Yong Ki Hong v. KBS Am., Inc., 05-CV-1177 (ENV) (VMS)

Decision Date19 September 2013
Docket Number05-CV-1177 (ENV) (VMS)
PartiesYONG KI HONG and HWAN MEDIA, INC., Plaintiffs, v. KBS AMERICA, INC., CHANG JOON LEE, JOSEPH KONG, SPRING VIDEO & GIFT, INC and YANG JOONG KIM, d/b/a HAN KOOK VIDEO, Defendants.
CourtU.S. District Court — Eastern District of New York
MEMORANDUM AND ORDER

VITALIANO, D.J.

Plaintiffs Yong Ki Hong and Hwan Media, Inc. commenced this action against defendants KBS America, Inc. ("KBSA"), Chang Joon Lee ("C.J. Lee"), Joseph Kong, Spring Video & Gift, Inc. ("Spring Video"), and Yang Joong Kim, d/b/a Han Kook Video, alleging federal antitrust violations under sections 1 and 2 of the Sherman Act, 15 U.S.C. §§ 1 and 2. Plaintiffs, owners of a Queens-based store that rents Korean videotapes, claim that defendants engaged in an unlawful horizontal price-fixing scheme and group boycott in order to monopolize the market for Korean videotapes and prevent plaintiffs' store from competing in that market. Plaintiffs also assert New York state law causes of action under the Donnelly Act, N.Y.G.B.L. §§ 340 et seq., the Deceptive Practices Act, N.Y.G.B.L § 349(h), and common law theories of tortious interference with business relationships, unjust enrichment, intentional infliction of emotional distress, and promissory estoppel.

KBSA and C.J. Lee (together, "the KBSA litigants") advance several counterclaims against plaintiffs and against now-counterclaim defendant Jung Hoon Lee ("J.H. Lee"), Hong's business partner, including breach of contract, libel, slander, copyright infringement, violations of the Lanham Act, 15 U.S.C. § 1125(a), false advertising in violation of N.Y.G.B.L. § 350, unfair competition under New York common law, use of name with intent to deceive in violation of N.Y.G.B.L. § 133, a N.Y.G.B.L. § 349(h) deceptive practices claim, tortious interference with business relationships, and three related civil conspiracy claims. All defendants now move for summary judgment against all of plaintiffs' claims. The KBSA litigants also move for summary judgment on their counterclaims for copyright violations, libel per se, and slander per se.

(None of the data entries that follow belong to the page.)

(* ===== verification/RdbDouble.v ===== *)
(** The dump format: doubles, which are saved as text, and what a length byte
    that was not written by the save function does to the load function. *)

From Stdlib Require Import SpecFloat.
From S2P Require Import Prelude Endian Util Crc Robj Sds SdsRep Rio RioSpec Rdb RdbScalar.

(** * The integral doubles *)

Lemma digits2_pos_bound m : Zpos m < 2 ^ Zpos (digits2_pos m).
Proof. induction m as [m IH|m IH|]; cbn [digits2_pos]; rewrite ?Pos2Z.inj_succ, ?Z.pow_succ_r by lia; lia. Qed.

Lemma mantissa_bound s m e : valid_binary 53 1024 (S754_finite s m e) = true -> Zpos m < 2 ^ 53.
Proof.
  cbn. unfold bounded, canonical_mantissa, fexp, SpecFloat.emin. intros H. apply andb_true_iff in H as [H _].
  apply Zeq_bool_eq in H. pose proof (digits2_pos_bound m) as Hm.
  assert (2 ^ Zpos (digits2_pos m) <= 2 ^ 53) by (apply Z.pow_le_mono_r; lia). lia.
Qed.

(** Between the two limits of the code the conversion to [long long] is defined. *)
Lemma ll_of_double_range val : valid_binary 53 1024 val = true ->
  SFltb (double_of_ll (-4503599627370495)) val = true -> SFltb val (double_of_ll 4503599627370496) = true ->
  - 2 ^ 53 < ll_of_double val < 2 ^ 53.
Proof.
  replace (double_of_ll (-4503599627370495)) with (S754_finite true 9007199254740990 (-1)) by (by vm_compute).
  replace (double_of_ll 4503599627370496) with (S754_finite false 4503599627370496 0) by (by vm_compute).
  destruct val as [s|s| |s m e]; try done. intros Hv%mantissa_bound. unfold SFltb. intros Hlo Hhi.
  assert (Hdiv : e <= 0 -> 0 <= (if 0 <=? e then Zpos m * 2 ^ e else Zpos m / 2 ^ (- e)) < 2 ^ 53).
  { intros He. destruct (Z.leb_spec 0 e) as [|Hneg].
    - assert (e = 0) as -> by lia. rewrite Z.pow_0_r, Z.mul_1_r. lia.
    - assert (0 < 2 ^ (- e)) by (apply Z.pow_pos_nonneg; lia). split; [apply Z.div_pos; lia|].
      apply Z.div_lt_upper_bound; [done|]. apply Z.lt_le_trans with (1 * 2 ^ 53); [lia|]. apply Z.mul_le_mono_nonneg_r; lia. }
  assert (e <= 0) as He.
  { destruct s; cbn [SFcompare] in Hlo, Hhi.
    - destruct (Z.compare_spec (-1) e) as [<-|H|H]; [lia|done|lia].
    - destruct (Z.compare_spec e 0) as [->|H|H]; [lia|lia|done]. }
  cbn [ll_of_double]. specialize (Hdiv He). destruct s; lia.
Qed.

(** * Saving and loading *)

Section Doubles.
Context {S : Type} {BK : Backend S} {LW : @Lawful S BK} {HOST : Host}.
Variable snprintf_17g : double -> bytes.
Variable sscanf_lg : bytes -> option double.

(** A text that can be saved: it fits the buffer and has no zero byte. *)
Definition text_ok (t : bytes) : Prop := Forall (fun c => 1 <= c < 256) t /\ msize t <= 126.

Lemma text_ok_bytes t : text_ok t -> Forall is_byte t /\ cstring t.
Proof. intros [Ht _]. split; (eapply list.Forall_impl; [exact Ht|]); unfold is_byte; cbn; lia. Qed.

Lemma decimal_text ds v : decimal ds v -> msize ds <= 20 -> text_ok ds.
Proof.
  intros Hd Hs. split; [|lia]. destruct Hd as [[[Hd _] _]|(d & -> & [Hd _] & _)].
  - eapply list.Forall_impl; [exact Hd|]. cbn. lia.
  - constructor; [lia|]. eapply list.Forall_impl; [exact Hd|]. cbn. lia.
Qed.

(** [rdbLoadDoubleValue] behind the read of the length byte. *)
Definition load_double_tail (l : option bytes) (r : rio S) : option (rio S * option double) :=
  match l with
  | None => Some (r, None)
  | Some l =>
    len <- load8 l 0;;
    if len =? 255 then Some (r, Some (S754_infinity true))
    else if len =? 254 then Some (r, Some (S754_infinity false))
    else if len =? 253 then Some (r, Some S754_nan)
    else
      ' (r, bs) <- rioRead r len;;
      match bs with
      | None => Some (r, None)
      | Some bs =>
        buf <- store (zmalloc 128) 0 bs;; buf <- store8 buf len 0;; n <- strlen buf;; text <- load buf 0 n;;
        val <- sscanf_lg text;; Some (r, Some val)
      end
  end.

Lemma load_double_split b enc v : is_byte b -> parses (load_double_tail (Some [b])) enc (Some v) None ->
  parses (rdbLoadDoubleValue (S := S) sscanf_lg) (b :: enc) (Some v) None.
Proof.
  intros Hb Ht. apply (parses_bind _ load_double_tail [b] enc (Some [b]) (Some v) None); [|done|done].
  apply parses_raw; [done|by apply Forall_singleton].
Qed.

Lemma zmalloc_128 : msize (zmalloc 128) = 128.
Proof. unfold zmalloc. by rewrite msize_fresh. Qed.

Lemma load_double_text t v : text_ok t -> sscanf_lg t = Some v ->
  parses (rdbLoadDoubleValue (S := S) sscanf_lg) (msize t :: t) (Some v) None.
Proof.
  intros Ht Hv. destruct (text_ok_bytes t Ht) as [Hb Hc]. destruct Ht as [_ Hs]. pose proof (msize_nonneg t).
  apply load_double_split; [unfold is_byte; lia|]. unfold load_double_tail.
  change (load8 [msize t] 0) with (Some (msize t)). cbn [obind]. rewrite !(proj2 (Z.eqb_neq _ _)) by lia.
  apply (parses_val t (msize t) _ (fun bs => buf <- store (zmalloc 128) 0 bs;; buf <- store8 buf (msize t) 0;;
    n <- strlen buf;; text <- load buf 0 n;; sscanf_lg text)); [done|done| |].
  - pose proof zmalloc_128 as Hz. destruct (split_at (zmalloc 128) (msize t)) as (z1 & z2 & Ez & Hz1); [lia|]. rewrite Ez.
    rewrite (store_at [] z1 z2) by done. cbn [obind app].
    destruct z2 as [|x z2]; [rewrite Ez, app_nil_r in Hz; lia|].
    rewrite (store8_at t x z2) by done. cbn [obind]. change (uint 8 0) with 0.
    rewrite strlen_spec by done. cbn [obind]. by rewrite (load_at [] t (0 :: z2)).
  - intros r. destruct (rioRead r (msize t)) as [[r1 [bs|]]|]; [|done|done]. cbn [obind].
    destruct (store (zmalloc 128) 0 bs) as [b1|]; [|done]. cbn [obind]. destruct (store8 b1 (msize t) 0) as [b2|]; [|done]. cbn [obind].
    destruct (strlen b2) as [n|]; [|done]. cbn [obind]. by destruct (load b2 0 n).
Qed.

(** The special values. *)
Lemma load_double_special b v : (b = 255 /\ v = S754_infinity true) \/ (b = 254 /\ v = S754_infinity false) \/ (b = 253 /\ v = S754_nan) ->
  parses (rdbLoadDoubleValue (S := S) sscanf_lg) [b] (Some v) None.
Proof.
  intros Hb. apply load_double_split; [unfold is_byte; lia|]. destruct Hb as [[-> ->]|[[-> ->]|[-> ->]]]; apply parses_ret.
Qed.

Lemma save_double_text t rest : text_ok t ->
  saves (rdbWriteRaw (S := S) (uint 8 (msize t) :: t ++ 0 :: rest) (uint 8 (msize t) + 1)) (msize t :: t).
Proof.
  intros Ht. destruct (text_ok_bytes t Ht) as [Hb _]. destruct Ht as [_ Hs]. pose proof (msize_nonneg t).
  rewrite uint_id by (change (2 ^ 8) with 256; lia). replace (msize t + 1) with (msize (msize t :: t)) by msolve.
  apply (saves_raw (msize t :: t) (0 :: rest)); [constructor; [unfold is_byte; lia|done]|msolve].
Qed.

(** What is relied on of the two conversions, for the double to be saved: its 17
    digits are text without zero bytes and identify it; the decimal notation of its
    integer part is read as that integer. *)
Definition conversions_ok (x : double) : Prop :=
  text_ok (snprintf_17g x) /\ sscanf_lg (snprintf_17g x) = Some x /\
  (forall ds, decimal ds (ll_of_double x) -> sscanf_lg ds = Some (double_of_ll (ll_of_double x))).

(** The text of a finite double. *)
Lemma finite_text val : conversions_ok val -> valid_binary 53 1024 val = true -> isfinite val = true ->
  exists t rest v', text_ok t /\ sscanf_lg t = Some v' /\ (v' = val \/ SFeqb val v' = true) /\
    (if SFltb (double_of_ll (-4503599627370495)) val && SFltb val (double_of_ll 4503599627370496) &&
        SFeqb val (double_of_ll (ll_of_double val))
     then ' (b, _) <- ll2string (zmalloc 127) 128 (ll_of_double val);; Some b
     else vsnprintf (zmalloc 127) 127 (snprintf_17g val)) = Some (t ++ 0 :: rest).
Proof.
  intros (Ht & Hs & Hd) Hv Hf. assert (msize (zmalloc 127) = 127) as Hz by (unfold zmalloc; by rewrite msize_fresh).
  destruct (SFltb _ val && SFltb val _ && _) eqn:E.
  - apply andb_true_iff in E as [E Eq]. apply andb_true_iff in E as [Elo Ehi].
    pose proof (ll_of_double_range val Hv Elo Ehi) as Hr.
    destruct (ll2string_room (zmalloc 127) 128 (ll_of_double val)) as (ds & rest & -> & Hdec & Hsz & _);
      [unfold LLONG_MIN, LLONG_MAX; lia|lia|lia|]. cbn [obind].
    exists ds, rest, (double_of_ll (ll_of_double val)). split; [apply (decimal_text ds _ Hdec); lia|].
    split; [by apply Hd|]. split; [by right|done].
  - set (t := snprintf_17g val) in *. destruct (split_at (zmalloc 127) (msize (t ++ [0]))) as (z1 & z2 & Ez & Hz1);
      [destruct Ht as [_ Ht]; msolve|].
    exists t, z2, val. split; [done|]. split; [done|]. split; [by left|]. unfold vsnprintf. destruct Ht as [_ Ht].
    rewrite take_ge by (unfold msize in Ht; lia). rewrite Ez, (store_at [] z1 z2) by done. by lsimpl.
Qed.

Lemma rdbSaveDoubleValue_spec val : (isfinite val = true -> conversions_ok val) -> valid_binary 53 1024 val = true ->
  exists enc v', saves (rdbSaveDoubleValue (S := S) snprintf_17g val) enc /\ Forall is_byte enc /\
    parses (rdbLoadDoubleValue (S := S) sscanf_lg) enc (Some v') None /\ (v' = val \/ SFeqb val v' = true).
Proof.
  intros Hc Hv. assert (Hone : forall b, is_byte b -> saves (rdbWriteRaw (S := S) [b] 1) [b] /\ Forall is_byte [b]).
  { intros b Hb. split; [|by apply Forall_singleton]. apply saves_raw'; [done|by apply Forall_singleton|done]. }
  destruct (isfinite val) eqn:Hf.
  - destruct (finite_text val (Hc eq_refl) Hv Hf) as (t & rest & v' & Ht & Hs & Heq & E). exists (msize t :: t), v'.
    destruct (text_ok_bytes t Ht) as [Hb Hcs]. split; [|split; [|split; [by apply load_double_text|done]]].
    + unfold rdbSaveDoubleValue. rewrite Hf. assert (isnan val = false) as -> by (by destruct val). cbn [negb].
      rewrite E. cbn [obind]. rewrite strlen_spec by done. cbn [obind]. by apply save_double_text.
    + destruct Ht as [_ Ht]. pose proof (msize_nonneg t). constructor; [unfold is_byte; lia|done].
  - destruct val as [?|s| |?]; try done; unfold rdbSaveDoubleValue; cbn [isnan isfinite negb obind].
    + exists [if SFltb (S754_infinity s) (double_of_ll 0) then 255 else 254], (S754_infinity s).
      assert (SFltb (S754_infinity s) (double_of_ll 0) = s) as -> by (by destruct s).
      destruct (Hone (if s then 255 else 254)) as [H1 H2]; [by destruct s|]. split; [done|]. split; [done|].
      split; [apply load_double_special; destruct s; auto|by left].
    + exists [253], S754_nan. destruct (Hone 253) as [H1 H2]; [done|]. split; [done|]. split; [done|].
      split; [apply load_double_special; auto|by left].
Qed.

End Doubles.

(** * Properties *)

(** Every double survives saving and loading (up to the sign of zero: a
    negative zero is saved as the integer 0), given that the 17 digits printed for
    it identify it, if it is finite, and that the decimal notation of its integer part is
    read as this integer; a truncated encoding is an error. *)
Theorem rdb_double_roundtrip {S : Type} {BK : Backend S} {LW : @Lawful S BK} {HOST : Host}
    (snprintf_17g : double -> bytes) (sscanf_lg : bytes -> option double) (val : double)
    (Hc : isfinite val = true -> conversions_ok snprintf_17g sscanf_lg val) (Hv : valid_binary 53 1024 val = true) :
  exists enc v', saves (rdbSaveDoubleValue (S := S) snprintf_17g val) enc /\
    parses (rdbLoadDoubleValue (S := S) sscanf_lg) enc (Some v') None /\ (v' = val \/ SFeqb val v' = true).
Proof.
  destruct (rdbSaveDoubleValue_spec (S := S) snprintf_17g sscanf_lg val Hc Hv) as (enc & v' & H1 & _ & H2 & H3). by exists enc, v'.
Qed.

(** The double 2.5, printed as "2.5". *)
Lemma rdb_double_roundtrip_witness :
  let x := S754_finite false 5629499534213120 (-51) in
  let print := fun _ : double => [50; 46; 53] in
  let scan := fun t : bytes => if decide (t = [50; 46; 53]) then Some x else Some (double_of_ll 2) in
  exists enc v', saves (S := rioFile memfile) (@rdbSaveDoubleValue _ _ le_host print x) enc /\
    parses (S := rioFile memfile) (@rdbLoadDoubleValue _ _ le_host scan) enc (Some v') None /\ (v' = x \/ SFeqb x v' = true).
Proof.
  intros x print scan. apply (@rdb_double_roundtrip (rioFile memfile) _ _ le_host print scan x).
  - intros _. split; [by split; [repeat constructor|]|]. split; [done|]. intros ds Hd. unfold scan. case_decide as Et; [|done].
    exfalso. subst ds. destruct Hd as [[[Hd _] _]|(d & [=] & _)]. apply list.Forall_cons in Hd as [_ Hd].
    apply list.Forall_cons in Hd as [Hd _]. lia.
  - by vm_compute.
Defined.

(** C36. The load function reads into a buffer of 128 bytes as many bytes as the
    length byte says: from 128 to 252 it writes outside of the buffer, whatever the
    stream holds. *)
Theorem rdb_double_overrun {S : Type} {BK : Backend S} {LW : @Lawful S BK} {HOST : Host} (sscanf_lg : bytes -> option double)
    (r : rio S) (bs l : bytes) (Hr : rio_ok r) (Hb : Forall is_byte bs) (Hn : 128 <= msize bs <= 252)
    (Hd : rd (io r) (msize bs :: bs ++ l)) :
  rdbLoadDoubleValue sscanf_lg r = None.
Proof.
  unfold rdbLoadDoubleValue. destruct (rioRead_spec r [msize bs] (bs ++ l) Hr Hd) as (s1 & E1 & Hd1);
    [apply Forall_singleton; unfold is_byte; lia|]. change (msize [msize bs]) with 1 in E1. rewrite E1. cbn [obind].
  change (load8 [msize bs] 0) with (Some (msize bs)). cbn [obind]. rewrite !(proj2 (Z.eqb_neq _ _)) by lia.
  destruct (rioRead_spec (advance r s1 [msize bs]) bs l (advance_ok r s1 _ Hr) Hd1 Hb) as (s2 & -> & _). cbn [obind].
  destruct (store (zmalloc 128) 0 bs) as [b|] eqn:E; [|done]. cbn [obind]. apply store_size in E. rewrite zmalloc_128 in E.
  unfold store8, store. change (msize [uint 8 0]) with 1. rewrite E, (proj2 (Z.leb_gt (msize bs + 1) 128)), andb_false_r by lia. done.
Qed.

Lemma rdb_double_overrun_witness :
  @rdbLoadDoubleValue (rioFile memfile) _ le_host (fun _ => Some (S754_zero false)) (rioInitWithFile (mkMem (128 :: replicate 128 48) 0 1000)) = None.
Proof.
  apply (@rdb_double_overrun (rioFile memfile) _ _ le_host _ _ (replicate 128 48) []).
  - split; cbn [processed_bytes max_processing_chunk rioInitWithFile]; lia.
  - apply Forall_replicate. unfold is_byte. lia.
  - rewrite msize_replicate. lia.
  - exists []. by rewrite app_nil_r.
Defined.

For the reasons set forth below, the Court grants defendants' motions for summary judgment dismissing all of plaintiffs' claims except three against Kong, Spring Video, and Kim for tortious interference with business relationships. Summary judgment is denied as to those three claims. The Court also denies the KBSA litigants' motion for summary judgment on their counterclaims for copyright infringement, libel per se, and slander per se, and, upon searching the record, grants summary judgment to the counterclaim defendants on the libel per se and slander per se claims.

Background

The following facts are drawn from the pleadings and the parties' submissions, including statements of undisputed material facts submitted pursuant to Local Civil Rule 56.1.1 The facts are construed, as they must be at summary judgment, in the light most favorable to the nonmoving party. See Allstate Ins. Co. v. Hamilton Beach/Proctor Silex, Inc., 473 F.3d 450, 456 (2d Cir. 2007). Any relevant factual disputes are noted.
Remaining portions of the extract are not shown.